When you’re learning about affiliate marketing, you’re trying to absorb all the information you can about running your own business. You’re picking up tips on starting your own site, how you can promote affiliate links, what programs and networks to join, and so much more. You might feel a little nervous about what you’re about to begin, but you’re ready to start something exciting.
And at the beginning, almost anything is exciting. Once you have your site up and running, it’s a small victory. The first few visitors to your blog put a smile on your face. You’re probably thrilled when you notice you received your first click on a link. But what happens after the novelty of something new has worn off and you get into the tougher parts of being an affiliate marketer?
Hopefully you learned that affiliate marketing is not just a get rich quick plan to making hundreds or thousands within a few months. In fact, it’s not uncommon to wait months or even years before receiving a significant paycheck from affiliate marketing. That is why I always say the #1 barrier to entry is patience! But you know that and you’re okay with that, which is why you’ve followed through with your business and will keep following through… Right? 😉
Every newbie affiliate marketer deals with some relatively common problems, so here they are — and here’s also what you can do about them.
At first, it’s incredibly tempting to hop onto Google Analytics every day and see how many visitors your site is getting. Maybe you’ll be lucky enough to climb out of the single digits in the first couple of months, but it can quickly get discouraging to see this number linger as you continue to put out new content.
The cliche phrase is true: all good things take time. If you’re experiencing a lull in visitors to your site, then don’t fret! The time will come when more and more people will come to you for information, but it just might not be today. You can improve your growth by consistently putting out new content on your site, staying active on social media, promoting affiliate links as well as non-affiliate links, and guest posting on other reputable sites to earn a bit more recognition.
Little Or No Social Media Engagement
Social media is intended to be just that: social. It’s a place to interact with others, ask questions, answer questions, and get in on a conversation. This is why it can be incredibly discouraging to post updates and receive no feedback in return. Social media is not so much about numbers as it is about engagement, and when you fail to engage those who are following you, you might start to wonder if social media is even that important.
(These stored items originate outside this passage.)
(** The records of each input item, in input order; every iteration starts
    in the state the previous one left. *)
Fixpoint per_item_records (self : DoclingConverter) (paths : list Source)
    (st : St) : list (list Document.t) :=
  match paths with
  | [] => []
  | source :: rest =>
      item_records self source st
        :: per_item_records self rest (snd (run_item self source st))
  end.

(** The state once the temporary file [name] is created, [rest] being the
    stems left to the generator, and the state once it holds [data]. *)
Definition created_state (name : string) (rest : list string) (st : St) : St :=
  mkSt (Build_World (<[name := []]> (files (world st)))
                    (undeletable (world st)) rest
                    (trace (world st) ++ [TempFileCreated name])
                    (write_errors (world st)) (close_errors (world st)))
       (documents st) (temp_files st).

Definition written_state (name : string) (rest : list string)
    (data : list byte) (st : St) : St :=
  mkSt (Build_World (<[name := data]> (files (world st)))
                    (undeletable (world st)) rest
                    (trace (world st) ++ [TempFileCreated name])
                    (write_errors (world st)) (close_errors (world st)))
       (documents st) (temp_files st).

(** The normalisation of a byte buffer, with the bookkeeping of [run]. *)
Definition normalise_bytestream (bs : ByteStream.t) : M string :=
  handled <- _handle_bytestream bs ;;
  let '(filepath, is_temp) := handled in
  (if is_temp : bool then temp_files_append filepath else ret tt) ;;
  ret filepath.

(** A computation [m] steps along [R] when [R] relates every state to the
    state [m] leaves. *)
Definition steps (R : St -> St -> Prop) {A} (m : M A) : Prop :=
  forall st, R st (snd (m st)).

(** [tracked st st']: from [st] to [st'] the trace was extended by events
    among which no removal occurs, [temp_files] was extended by names of
    temporary files those events create, in the order of creation, and the
    set of undeletable paths is the same. *)
Definition tracked (st st' : St) : Prop :=
  undeletable (world st') = undeletable (world st)
  /\ exists evs ts,
       trace (world st') = trace (world st) ++ evs
       /\ temp_files st' = temp_files st ++ ts
       /\ ts `sublist_of` created_names evs
       /\ unlinked_names evs = [].

Definition same_documents (st st' : St) : Prop :=
  documents st' = documents st.

Definition appends_documents (st st' : St) : Prop :=
  exists ds, documents st' = documents st ++ ds.

(** ** Further observations *)

(** [str(source)] for a path or a string; a byte buffer has none. *)
Definition str_source (source : Source) : option string :=
  match source with
  | src_Path p => Some p
  | src_str s => Some s
  | src_ByteStream _ => None
  end.

(** [not isinstance(source, ByteStream)]. *)
Definition is_path (source : Source) : bool :=
  match source with
  | src_ByteStream _ => false
  | _ => true
  end.

(** The conversions requested in a stretch of the trace: path and keyword
    arguments of each call, in order. *)
Definition convert_call_of (ev : Event) : option (string * gmap string PyVal) :=
  match ev with
  | ConvertCalled source kwargs => Some (source, kwargs)
  | _ => None
  end.

Definition convert_calls (evs : list Event) : list (string * gmap string PyVal) :=
  omap convert_call_of evs.

(** The items reported as skipped in a stretch of the trace, with the error
    of each, in order. *)
Definition warning_of (ev : Event) : option (Source * PyExc) :=
  match ev with
  | Logged WARNING (CouldNotProcess source error) => Some (source, error)
  | _ => None
  end.

Definition warned (evs : list Event) : list (Source * PyExc) :=
  omap warning_of evs.

(** A converter that leaves the file system as it finds it. *)
Definition read_only (c : DocumentConverter) : Prop :=
  forall source kwargs fs, snd (convert c source kwargs fs) = fs.

(** [silent g st st']: from [st] to [st'] the trace was extended by events
    none of which [g] observes. *)
Definition silent {B} (g : Event -> option B) (st st' : St) : Prop :=
  exists evs,
    trace (world st') = trace (world st) ++ evs /\ omap g evs = [].

(** From [st] to [st'] no temporary file was recorded and no name of the
    generator was used. *)
Definition no_temporary (st st' : St) : Prop :=
  temp_files st' = temp_files st /\ names (world st') = names (world st).

(** From [st] to [st'] the temporary files created did not exist in [st],
    and every other path holds what it held. *)
Definition files_kept (st st' : St) : Prop :=
  exists evs,
    trace (world st') = trace (world st) ++ evs
    /\ (forall p, p ∈ created_names evs -> files (world st) !! p = None)
    /\ (forall p, p ∉ created_names evs ->
                  files (world st') !! p = files (world st) !! p).

(** From [st] to [st'] every file of [st] and every temporary file created
    in between is still there in [st']. *)
Definition files_stay (st st' : St) : Prop :=
  exists evs,
    trace (world st') = trace (world st) ++ evs
    /\ (forall p, p ∈ created_names evs -> is_Some (files (world st') !! p))
    /\ (forall p, is_Some (files (world st) !! p) ->
                  is_Some (files (world st') !! p)).
(** X12.  The critical blockers of an audit are, in this order: the
    finding of hardcoded credentials, the finding of committed secrets,
    the finding that PII is handled without protection patterns, the
    blocker that PII is handled with a data safety score under 4, and
    the blocker that payments are handled with a security score under
    4, each present exactly under its condition; the other seven
    categories never give one.  So there is no critical blocker exactly
    when no hardcoded and no committed secret was found, a repository
    that handles PII shows protection patterns and scores at least 4 on
    data safety, and one that handles payments scores at least 4 on
    security. *)
Theorem audit_critical_blockers :
  let r := audit repo inputs in
  criticalBlockers r
  = (if searchForHardcodedSecrets repo
     then ["✗ CRITICAL: Potential hardcoded credentials detected"] else [])
    ++ (if searchForCommittedSecrets repo
        then ["✗ CRITICAL: Potential committed secrets found"] else [])
    ++ (if handlesPII inputs
           && negb (searchCodebase repo ["pii"; "gdpr"; "privacy"; "personal-data"])
        then ["✗ CRITICAL: Handles PII but no protection patterns found"]
        else [])
    ++ (if handlesPII inputs && (score (dataSafety (categories r)) <? 4)
        then ["CRITICAL: Handles PII but data safety score is low"] else [])
    ++ (if handlesPayments inputs && (score (security (categories r)) <? 4)
        then ["CRITICAL: Handles payments but security score is low"] else [])
  ∧ (criticalBlockers r = [] ↔
       searchForHardcodedSecrets repo = false
       ∧ searchForCommittedSecrets repo = false
       ∧ (handlesPII inputs = true →
          searchCodebase repo ["pii"; "gdpr"; "privacy"; "personal-data"] = true
          ∧ 4 ≤ score (dataSafety (categories r)))
       ∧ (handlesPayments inputs = true →
          4 ≤ score (security (categories r)))).
Proof.
  intros r. split.
  - apply critical_blockers_list.
  - apply critical_blockers_none.
Qed.

(** X13.  A repository that the summary calls safe for customers is
    also called safe for employees and is rated Public Beta Ready; it
    scores at least 4 on security and on data safety, and no hardcoded
    and no committed secret was found in it.  A repository called safe
    for employees has a total of at least 30, no secret was found in
    it, and if it handles PII it shows protection patterns and scores
    at least 4 on data safety, and if it handles payments it scores at
    least 4 on security. *)
Theorem audit_verdicts :
  let r := audit repo inputs in
  let s := executiveSummary r in
  (safeForCustomers s = true →
     safeForEmployees s = true
     ∧ readinessLevel r = "Public Beta Ready"
     ∧ 4 ≤ score (security (categories r))
     ∧ 4 ≤ score (dataSafety (categories r))
     ∧ searchForHardcodedSecrets repo = false
     ∧ searchForCommittedSecrets repo = false)
  ∧ (safeForEmployees s = true →
       30 ≤ totalScore r
       ∧ searchForHardcodedSecrets repo = false
       ∧ searchForCommittedSecrets repo = false
       ∧ (handlesPII inputs = true →
          searchCodebase repo ["pii"; "gdpr"; "privacy"; "personal-data"] = true
          ∧ 4 ≤ score (dataSafety (categories r)))
       ∧ (handlesPayments inputs = true →
          4 ≤ score (security (categories r)))).
Proof.
  intros r s. unfold s. pose proof audit_summary as Hs. fold r in Hs.
  cbv zeta in Hs. rewrite Hs. cbn [safeForEmployees safeForCustomers].
  destruct (audit_fields repo inputs) as (_ & _ & _ & Hlevel & _).
  fold r in Hlevel. rewrite Hlevel, readinessOf_beta.
  pose proof critical_blockers_none as Hnone. cbv zeta in Hnone.
  fold r in Hnone. clearbody r.
  rewrite !andb_true_iff, !Nat.leb_le, Nat.eqb_eq, length_zero_iff_nil.
  rewrite Hnone. clear Hnone Hs Hlevel.
  generalize (score (dataSafety (categories r))).
  generalize (score (security (categories r))).
  generalize (totalScore r). intros total sec dat.
  split; intuition lia.
Qed.

Lemma public_blockers_count :
  let r := audit repo inputs in
  length (publicLaunchBlockers r)
  = length (filter (λ c, score c ≤ 2) (values (categories r))).
Proof.
  intros r. destruct (audit_blockers repo inputs) as (_ & Hpub & _).
  fold r in Hpub. rewrite Hpub, length_fmap. unfold values. clear Hpub.
  induction (entries (categories r)) as [|[n c] l IH]; [done|].
  rewrite fmap_cons, !filter_cons. cbn [fst snd].
  destruct (decide (score c ≤ 2)); cbn [length]; by rewrite IH.
Qed.

(** X14.  The report never shows an empty list under "what would break
    first" or under the security concerns, and at most five
    improvements.  There is one public launch blocker for each category
    that scores 2 or less; with none, "what would break first" is the
    one sentence that the system appears stable, and otherwise it lists
    as many categories as there are public launch blockers.  Every
    critical blocker is among the security concerns. *)
Theorem audit_sections :
  let r := audit repo inputs in
  let s := executiveSummary r in
  wouldBreakFirst s ≠ []
  ∧ securityConcerns s ≠ []
  ∧ length (topImprovements r) ≤ 5
  ∧ length (publicLaunchBlockers r)
    = length (filter (λ c, score c ≤ 2) (values (categories r)))
  ∧ (publicLaunchBlockers r = [] →
     wouldBreakFirst s
     = ["System appears relatively stable, but stress testing recommended"])
  ∧ (publicLaunchBlockers r ≠ [] →
     length (wouldBreakFirst s) = length (publicLaunchBlockers r))
  ∧ (∀ b, b ∈ criticalBlockers r → b ∈ securityConcerns s).
Proof.
  intros r s. unfold s. pose proof audit_summary as Hs. fold r in Hs.
  cbv zeta in Hs. rewrite Hs. cbn [wouldBreakFirst securityConcerns]. clear Hs.
  destruct (audit_blockers repo inputs) as (_ & Hpub & Htop).
  fold r in Hpub, Htop. rewrite Hpub, Htop.
  set (weak := filter (λ e : string * CategoryScore, score e.2 ≤ 2)
                 (entries (categories r))).
  rewrite !length_fmap.
  split_and!.
  - destruct weak; simpl; done.
  - match goal with |- (if length ?l =? 0 then _ else _) ≠ [] =>
      destruct l; simpl; done end.
  - rewrite length_take. lia.
  - pose proof public_blockers_count as Hc. cbv zeta in Hc. fold r in Hc.
    by rewrite Hpub, length_fmap in Hc.
  - intros Hnil%fmap_nil_inv. by rewrite Hnil.
  - intros Hne. destruct weak; [done|]. simpl. by rewrite !length_fmap.
  - intros b Hb.
    match goal with |- b ∈ (if length ?l =? 0 then _ else _) =>
      assert (b ∈ l) by (apply elem_of_app; by left);
      destruct (length l =? 0); [apply elem_of_app; by left | done] end.
Qed.

(** X15.  A repository rated Public Beta Ready has at most two public
    launch blockers: a category that scores 2 or less costs three of
    the 50 points, and the rating needs 43. *)
Theorem beta_ready_blockers :
  let r := audit repo inputs in
  readinessLevel r = "Public Beta Ready" →
  43 ≤ totalScore r ∧ length (publicLaunchBlockers r) ≤ 2.
Proof.
  intros r Hlevel.
  destruct (audit_fields repo inputs) as (_ & Htotal & _ & Hl & _).
  fold r in Htotal, Hl. rewrite Hl, readinessOf_beta in Hlevel.
  split; [done|].
  pose proof public_blockers_count as Hpub. cbv zeta in Hpub. fold r in Hpub.
  rewrite Hpub.
  pose proof (weak_categories_cost (values (categories r))) as Hcost.
  assert (length (values (categories r)) = 10) as Hlen by done.
  rewrite Hlen in Hcost. rewrite Htotal in Hlevel.
  enough (sum_list (score <$> values (categories r))
          + 3 * length (filter (λ c, score c ≤ 2) (values (categories r)))
          ≤ 50) by lia.
  apply Hcost. eapply Forall_impl; [apply (audit_values repo inputs)|].
  by intros c [? _].
Qed.
End AuditVerdicts.

Section AuditInputs.
Import Audit.

(** X16.  Of its inputs the audit reads [handlesPII], [handlesPayments]
    and [deploymentUrl] only, and the deployment URL decides nothing
    but the presence of the placeholder runtime check: two runs on the
    same repository that agree on the first two give the same scores,
    level, blockers, improvements and summary, whatever the audience,
    the secrets flag and the URL. *)
Theorem audit_reads_two_flags repo i1 i2 :
  handlesPII i1 = handlesPII i2 →
  handlesPayments i1 = handlesPayments i2 →
  let r1 := audit repo i1 in
  let r2 := audit repo i2 in
  categories r1 = categories r2
  ∧ totalScore r1 = totalScore r2
  ∧ readinessLevel r1 = readinessLevel r2
  ∧ criticalBlockers r1 = criticalBlockers r2
  ∧ publicLaunchBlockers r1 = publicLaunchBlockers r2
  ∧ topImprovements r1 = topImprovements r2
  ∧ executiveSummary r1 = executiveSummary r2
  ∧ exitCode r1 = exitCode r2
  ∧ (runtimeCheck r1 = None ∨ ∃ url,
       deploymentUrl i1 = Some url
       ∧ runtimeCheck r1
         = Some (mkRuntimeCheck None None (runtimeFindings (performRuntimeCheck url)))).
Proof.
  intros Hpii Hpay r1 r2.
  destruct (audit_fields repo i1) as (Hcats1 & Htotal1 & _ & Hlevel1 & Hrc).
  destruct (audit_fields repo i2) as (Hcats2 & Htotal2 & _ & Hlevel2 & _).
  fold r1 in Hcats1, Htotal1, Hlevel1, Hrc.
  fold r2 in Hcats2, Htotal2, Hlevel2.
  assert (auditDataSafety repo i1 = auditDataSafety repo i2) as Hdata.
  { unfold auditDataSafety. cbv zeta. by rewrite Hpii. }
  assert (categories r1 = categories r2) as Hcats.
  { by rewrite Hcats1, Hcats2, Hdata. }
  assert (totalScore r1 = totalScore r2) as Htotal.
  { by rewrite Htotal1, Htotal2, Hcats. }
  assert (readinessLevel r1 = readinessLevel r2) as Hlevel.
  { by rewrite Hlevel1, Hlevel2, Htotal. }
  clear Hcats1 Hcats2 Htotal1 Htotal2 Hlevel1 Hlevel2 Hdata.
  destruct (audit_blockers repo i1) as (Hc1 & Hp1 & Ht1).
  destruct (audit_blockers repo i2) as (Hc2 & Hp2 & Ht2).
  fold r1 in Hc1, Hp1, Ht1. fold r2 in Hc2, Hp2, Ht2.
  pose proof (audit_summary repo i1) as Hs1.
  pose proof (audit_summary repo i2) as Hs2.
  cbv zeta in Hs1, Hs2. fold r1 in Hs1. fold r2 in Hs2.
  clearbody r1 r2.
  assert (criticalBlockers r1 = criticalBlockers r2) as Hcrit.
  { by rewrite Hc1, Hc2, Hcats, Hpii, Hpay. }
  split_and!; try done.
  - by rewrite Hp1, Hp2, Hcats.
  - by rewrite Ht1, Ht2, Hcats.
  - by rewrite Hs1, Hs2, Hcats, Htotal, Hcrit.
  - unfold exitCode. by rewrite Hcrit.
  - rewrite Hrc. destruct (deploymentUrl i1) as [url|]; [|by left].
    case_decide; [right; by exists url | by left].
Qed.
It is vital to most businesses today, and in fact you can run an affiliate business off of social media alone! Just because you’ve encountered a road block does not mean it’s time to give up on your Twitter or Facebook.
Instead, focus on creating really excellent, interesting updates. Instead of simply reposting your blog updates, ask questions related to your niche, post funny memes, share interesting videos, share other high quality sites within’ your niche, or ask for opinions through a poll. The more variety you throw out there in the beginning, the more you’ll be able to see what doesn’t work as well as what does.
And you could totally change your social media game plan and still see very little engagement. That’s okay, too. Continue to experiment with different types of updates until you find something that works for you. Especially in the beginning, it’s expected that your business is going to be morphing and changing—so take this time to do some trial and error to figure out what will be best for the future.
Problems Making Sales
Perhaps you’re noticing more and more people visiting your site, but you’re failing to increase your sales at all. Obviously, traffic is good, but engagement, clicks, and sales from your readers are even better. What can you do when your sales number simply won’t budge?
Well, first of all, make sure you’re incredibly clear on what your niche is and who your ideal client is. If this is unclear to you, then it will absolutely be unclear to the people who visit your site, receive your newsletters, or follow you on social media. Hone in on a specific sector of a market that you are passionate about and define the person who you intend to help.
Then you should examine what products you’re promoting and if they fall in line with your niche and what your clients need. The key word here is “need.” Sure, you might like a lot of things when you go to the store, but you usually only get what you need to get. If you can demonstrate the need to have an item and to make someone say, “Yes, I MUST have that product,” then your sales will happen.
Additionally, if you’re a little too sales-focused, you could be hurting your sales. Sounds strange, I know, but it’s true. If all you ever do is promote affiliate links endlessly, people are going to stop listening to what you have to say. You have to also provide them with valuable content that doesn’t relate to purchasing a single thing. This not only keeps people interested but also builds their trust in you, which can then lead to sales later on down the road.